Заерзав, Грейвс поглядел в скуластое лицо господина Чейза.
— Кого же мы уведомим о смерти Александра? Надлежащие власти… Его нужно похоронить. И дети…
Пятерня господина Чейза снова потрепала молодого человека по плечу.
— Утром сделаете, что сумеете, Грейвс. Но, если я правильно понял, пока продолжаются беспорядки, закон нам не помощник. Надобно самим позаботиться о своих делах и похоронить его как должно. Когда все завершится и закон снова вернется к нам, найдется достаточно людей, способных показать под присягой, что случилось.
Молодой человек наконец удобно устроился в кресле.
— Благодарю вас, сэр, что разрешили мне остаться подле детей.
— Мальчик мой, неужели я смог бы отослать вас прочь с искалеченным лицом, когда по всему Лондону, кажется, вот-вот вспыхнут пожары! Я был очень рад, что вы пришли к нам. Это, мой мальчик, говорит о доверии, кое я очень ценю. Ваше жилище, я полагаю, не подходит для размещения семьи, а дети не могли оставаться в лавке. Нет, нам нужно притаиться здесь, приглядывать за детьми и беречься пьяных и вояк, что шатаются по улицам. — Господин Чейз заметил тревогу на лице своей дочери. — Бриггс и Фриман пошли за твоей матушкой, моя дорогая, заодно посмотрят, надежно ли спрятано тело бедняги Александра. Я слышал, толпа ворвалась в винную лавку, принадлежавшую какому-то несчастному католику, так что теперь они пьяны и жаждут присвоить что-нибудь еще. Черный был день, и кто знает, что принесет с собой утро.
I.10
Краудер покинул дом, посидев немного с дамами, — пока сквайр развлекал их, анатом хранил молчание. Ему было известно, что нынешняя ситуация в Америке и роль в ней коммодора Уэстермана (несомненно, решающая) широко обсуждаются в обществе, но даже не пытался вникнуть в эту тему. Впрочем, он слышал тон и пыл дискуссии, а потому понял, что коммодора в семье любят и ждут.

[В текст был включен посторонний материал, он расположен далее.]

(* ===== verification/Browser.v ===== *)
(** * Host APIs of the application: URL parameters, selectors, event paths

    [SmartHomeApp] (src/native-app.js, lines 669-721) reaches the browser
    through three more host interfaces than the engine does.  They are the
    environment, not code of the repository, and are modelled after their
    standards:

    - [new URLSearchParams(location.search).get("tab")] (lines 676-677):
      the [application/x-www-form-urlencoded] parser of the URL standard
      ([form_parse]: split on [&], split each part at its first [=],
      [+] to space, percent-decoding) and [get], the value of the first
      pair with that name.  Strings are byte strings: the final UTF-8
      decoding (with replacement characters for invalid sequences) is the
      identity on the bytes.
    - [container.querySelector(".section__arrow")] (line 703):
      [querySelector_class], the first descendant of a node in tree order
      (preorder) that is an element whose [class] attribute has the class
      among its ASCII-whitespace-separated tokens.
    - the path of a dispatched event ([event_path]): the target and its
      ancestors, computed before any listener runs (DOM standard,
      "dispatch", steps 5-14, without shadow trees).

    The tree walks take as fuel one more than the number of nodes of the
    arena, which bounds the depth of any acyclic tree. *)

From S2P Require Import Prelude JsValue Dom.

Module Browser.

(** ** URLSearchParams *)

(** Splitting on a byte: [split_on "&" "a&&b" = ["a"; ""; "b"]]. *)
Fixpoint split_on (sep : ascii) (s : string) : list string :=
  match s with
  | EmptyString => [EmptyString]
  | String c s' =>
      let rest := split_on sep s' in
      if ascii_dec c sep then EmptyString :: rest
      else match rest with
           | r :: rs => String c r :: rs
           | [] => [String c EmptyString]
           end
  end.

(** The bytes before and after the first [sep], if [s] has one. *)
Fixpoint break_at (sep : ascii) (s : string) : option (string * string) :=
  match s with
  | EmptyString => None
  | String c s' =>
      if ascii_dec c sep then Some (EmptyString, s')
      else match break_at sep s' with
           | Some (a, b) => Some (String c a, b)
           | None => None
           end
  end.

Definition hex_val (c : ascii) : option nat :=
  let n := nat_of_ascii c in
  if ascii_in c 48 57 then Some (n - 48)
  else if ascii_in c 65 70 then Some (n - 55)
  else if ascii_in c 97 102 then Some (n - 87)
  else None.

(** Percent-decoding of the URL standard: [%] followed by two hex digits
    is the byte they denote; any other [%] stays. *)
Fixpoint percent_decode (s : string) : string :=
  match s with
  | EmptyString => EmptyString
  | String c s1 =>
      if ascii_dec c "%" then
        match s1 with
        | String h1 (String h2 s3) =>
            match hex_val h1, hex_val h2 with
            | Some a, Some b => String (ascii_of_nat (16 * a + b)) (percent_decode s3)
            | _, _ => String c (percent_decode s1)
            end
        | _ => String c (percent_decode s1)
        end
      else String c (percent_decode s1)
  end.

Definition plus_to_space : string -> string :=
  str_map (fun c => if ascii_dec c "+" then " "%char else c).

Definition form_decode (s : string) : string := percent_decode (plus_to_space s).

(** One [&]-separated part: skipped when empty, otherwise split at its
    first [=] (the whole part is the name when it has none). *)
Definition parse_part (bytes : string) : option (string * string) :=
  match bytes with
  | EmptyString => None
  | _ => let '(name, value) := default (bytes, EmptyString) (break_at "=" bytes) in
         Some (form_decode name, form_decode value)
  end.

(** The [application/x-www-form-urlencoded] parser. *)
Definition form_parse (input : string) : list (string * string) :=
  omap parse_part (split_on "&" input).

(** [new URLSearchParams(init)] for a string [init]: a leading [?] is
    removed. *)
Definition url_search_params (init : string) : list (string * string) :=
  form_parse (if startsWith init "?" then slice init 1 else init).

(** [params.get(name)]: [None] is [null]. *)
Definition params_get (ps : list (string * string)) (name : string) : option string :=
  assoc name ps.

(** ** Selectors *)

(** ASCII-whitespace-separated tokens, empty tokens dropped. *)
Fixpoint split_ws_acc (acc : string) (s : string) : list string :=
  match s with
  | EmptyString => match acc with EmptyString => [] | _ => [acc] end
  | String c s' =>
      if is_ascii_whitespace c then
        match acc with EmptyString => split_ws_acc EmptyString s' | _ => acc :: split_ws_acc EmptyString s' end
      else split_ws_acc (acc +:+ String c EmptyString) s'
  end.

Definition split_ws (s : string) : list string := split_ws_acc EmptyString s.

(** An element whose class list contains [cls]. *)
Definition has_class (nd : node) (cls : string) : bool :=
  match kind nd with
  | NElement _ => existsb (String.eqb cls) (split_ws (default "" (assoc "class" (attrs nd))))
  | _ => false
  end.

(** The descendants of [i] in tree order. *)
Fixpoint descendants_fuel (fuel : nat) (ns : gmap nat node) (i : nat) : list nat :=
  match fuel with
  | 0 => []
  | S f =>
      match ns !! i with
      | Some nd => concat (map (fun c => c :: descendants_fuel f ns c) (children nd))
      | None => []
      end
  end.

Definition descendants (d : doc) (i : nat) : list nat :=
  descendants_fuel (S (size (nodes d))) (nodes d) i.

Fixpoint find_first {A} (p : A -> bool) (l : list A) : option A :=
  match l with
  | [] => None
  | x :: l' => if p x then Some x else find_first p l'
  end.

(** [root.querySelector("." + cls)]: [None] is [null]. *)
Definition querySelector_class (d : doc) (root : nat) (cls : string) : option nat :=
  find_first (fun i => match nodes d !! i with Some nd => has_class nd cls | None => false end)
                  (descendants d root).

(** ** Event dispatch *)

(** The path of an event dispatched at [target]. *)
Definition event_path (d : doc) (target : nat) : list nat := target :: ancestors d target.

(** The listeners of [type] a node holds when the event reaches it. *)
Definition listeners_of (d : doc) (type : string) (i : nat) : list jval :=
  match nodes d !! i with
  | Some nd => (filter (fun tl => tl.1 = type) (listeners nd)).*2
  | None => []
  end.

(** ** Selector facts *)

Lemma find_first_some {A} (p : A -> bool) l x : find_first p l = Some x -> p x = true /\ x ∈ l.
Proof.
  induction l as [|y l IH]; [done|]. simpl. destruct (p y) eqn:Hy.
  - intros [= <-]. split; [done|]. apply elem_of_cons. by left.
  - intros H. destruct (IH H) as [Hp Hx]. split; [done|]. apply elem_of_cons. by right.
Qed.

(** [querySelector] returns an element of the document that has the
    class. *)
Lemma querySelector_class_some d r cls i :
  querySelector_class d r cls = Some i ->
  exists nd ln, nodes d !! i = Some nd /\ kind nd = NElement ln /\ has_class nd cls = true.
Proof.
  unfold querySelector_class. intros [Hp _]%find_first_some.
  destruct (nodes d !! i) as [nd|]; [|done]. exists nd.
  unfold has_class in *. destruct (kind nd) as [ln| |] eqn:Hk; try done; eauto.
Qed.

End Browser.
(** ** Sample documents *)

Definition demo_container : node := mkNode (NElement "div") [] [] [] [1; 2] None.
Definition demo_text : node := mkNode (NText "old") [] [] [] [] (Some 0).
Definition demo_span : node := mkNode (NElement "span") [] [] [] [] (Some 0).

(** A container [0] holding a text node [1] and an element [2]. *)
Definition demo_world : world :=
  mkWorld (mkDoc (<[0 := demo_container]> (<[1 := demo_text]> (<[2 := demo_span]> ∅))) 3) constructor.

(** ** Facts about [render] *)

(** The state after a property patch of node [i]: only the attributes of
    [i] differ from the state [w0]. *)
Definition attrs_patched (i : nat) (w0 w : world) : Prop :=
  next_id (w_doc w) = next_id (w_doc w0) /\ w_gen w = w_gen w0 /\
  (forall k, k <> i -> nodes (w_doc w) !! k = nodes (w_doc w0) !! k) /\
  exists nd0 a, nodes (w_doc w0) !! i = Some nd0 /\ nodes (w_doc w) !! i = Some (set_attrs a nd0).

Definition same_tag_sample : list (string * jval) :=
  [("tag", JStr "span"); ("props", JObj [("title", JStr "x"); ("onclick", JFun 3)])].

(** A created subtree is described only by the nodes from its first
    identity on: a change below leaves its description valid. *)
Lemma ce_ok_transport F lo d d' r vs :
  ce_ok F lo d r vs -> next_id d' = next_id d ->
  (forall i, lo <= i -> nodes d' !! i = nodes d !! i) -> ce_ok F lo d' r vs.
Proof.
  destruct r as [n|]; [|done]. intros Hok Hid Heq. simpl in Hok |- *.
  destruct Hok as (nd & Hn & Hlo & Hp & Hin & vss & Hv & ->).
  exists nd. rewrite Heq, Hid by lia. split_and!; try done. exists vss. split; [|done].
  eapply Forall2_impl; [exact Hv|]. intros c v Hc. eapply rview_transport; [|exact Hc].
  intros i Hi. rewrite Heq; [done|]. destruct (kind nd); lia.
Qed.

Краудер устремил свое внимание на портрет, висевший справа от камина. Коммодор показался ему слишком молодым и гнетуще бодрым. Он задумался, почему госпожа Уэстерман повесила эту картину здесь, в гостевом салоне, а не в той комнате, где проводила за делами большую часть дня. Возможно, ей не хотелось постоянно находиться под присмотром. При свете свечи анатом с легким равнодушием наблюдал за Харриет — смотрел, как она жестикулировала, разговаривая, и как рыжеватый отсвет играл в ее волосах, когда она пылко соглашалась с очередным трюизмом сквайра. Он размышлял, как изменилось бы поведение этой женщины, если бы она знала, что за разговор только что состоялся между ним и Бриджесом. Дружеский прием, оказанный сквайру, внезапно показался анатому чрезвычайной наивностью. Как может она исследовать запутанное убийство, если считает этого человека своим другом? Однако Краудер не станет сдерживать ее. Сквайр разозлил его, тем самым накрепко привязав к лежавшему в конюшне мертвецу.